• _BRIEF_
Looking at the records below, state how many lines include the string "Hplaced" and add nothing further.

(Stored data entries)
____________________
Lemma splitSlot_wf ix L n : wf ix L n →
  post (splitSlot grows ix) (λ ix' _, ∃ L', wf ix' L' n ∧ concat L' ≡ₚ concat L ∧
    length (pSlots ix') = S (length (pSlots ix)) ∧ indexEntries (indexHeader ix') = indexEntries (indexHeader ix)).
Proof.
  intros [Hdense Hplaced Hbound Hempty]. destruct (dense_bound _ _ Hdense) as [Hp Hmax].
  pose proof (pl_length _ _ _ Hplaced) as Hlen. rewrite Hlen in Hmax.
  destruct (placed_split _ _ _ (hdr ix).2 Hplaced Hmax) as (c & es & h' & Hes & Ec & Hinc & Hcount & _ & Hplaced' & Hperm).
  eapply post_mono; [apply (splitSlot_works _ grows_bound _ _ _ c es h' Hdense Hes Ec Hinc)|].
  intros ix' _ [Hdense' Hh]. rewrite <- surjective_pairing in *.
  assert (indexEntries (indexHeader ix') = indexEntries (indexHeader ix)) as Hcount'.
  { change (indexEntries (hdr ix').1 = indexEntries (hdr ix).1). by rewrite Hh. }
  eexists. split_and!; [split|exact Hperm| |done].
  - done.
  - rewrite Hh, Hlen. exact Hplaced'.
  - by rewrite Hcount'.
  - rewrite Hcount'. intros Hz%Hempty. rewrite Hz in Hperm. by apply Permutation_nil_r.
  - change (length (pSlots ix')) with ((hdr ix').2). rewrite Hh. cbn. lia.
Qed.

Lemma split_until_wf numRequired : ∀ fuel ix L n, wf ix L n → numRequired ≤ Z.of_nat (length (pSlots ix) + fuel) →
  post (split_until grows fuel numRequired ix) (λ ix' _, ∃ L', wf ix' L' n ∧ concat L' ≡ₚ concat L ∧
    indexEntries (indexHeader ix') = indexEntries (indexHeader ix)).
Proof.
  induction fuel as [|fuel IH]; intros ix L n Hwf Hf; cbn [split_until]; st_run.
  { rewrite decide_False by lia. by exists L. }
  case_decide; [|by exists L].
  eapply post_bind; [by apply (splitSlot_wf _ _ _ Hwf)|]. intros ix1 _ (L1 & Hwf1 & Hperm1 & Hlen1 & Hc1).
  eapply post_mono; [apply (IH _ _ _ Hwf1); lia|]. intros ix2 _ (L2 & Hwf2 & Hperm2 & Hc2).
  exists L2. split_and!; [done|by rewrite Hperm2|congruence].
Qed.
____________________
• _SOLUTION_
4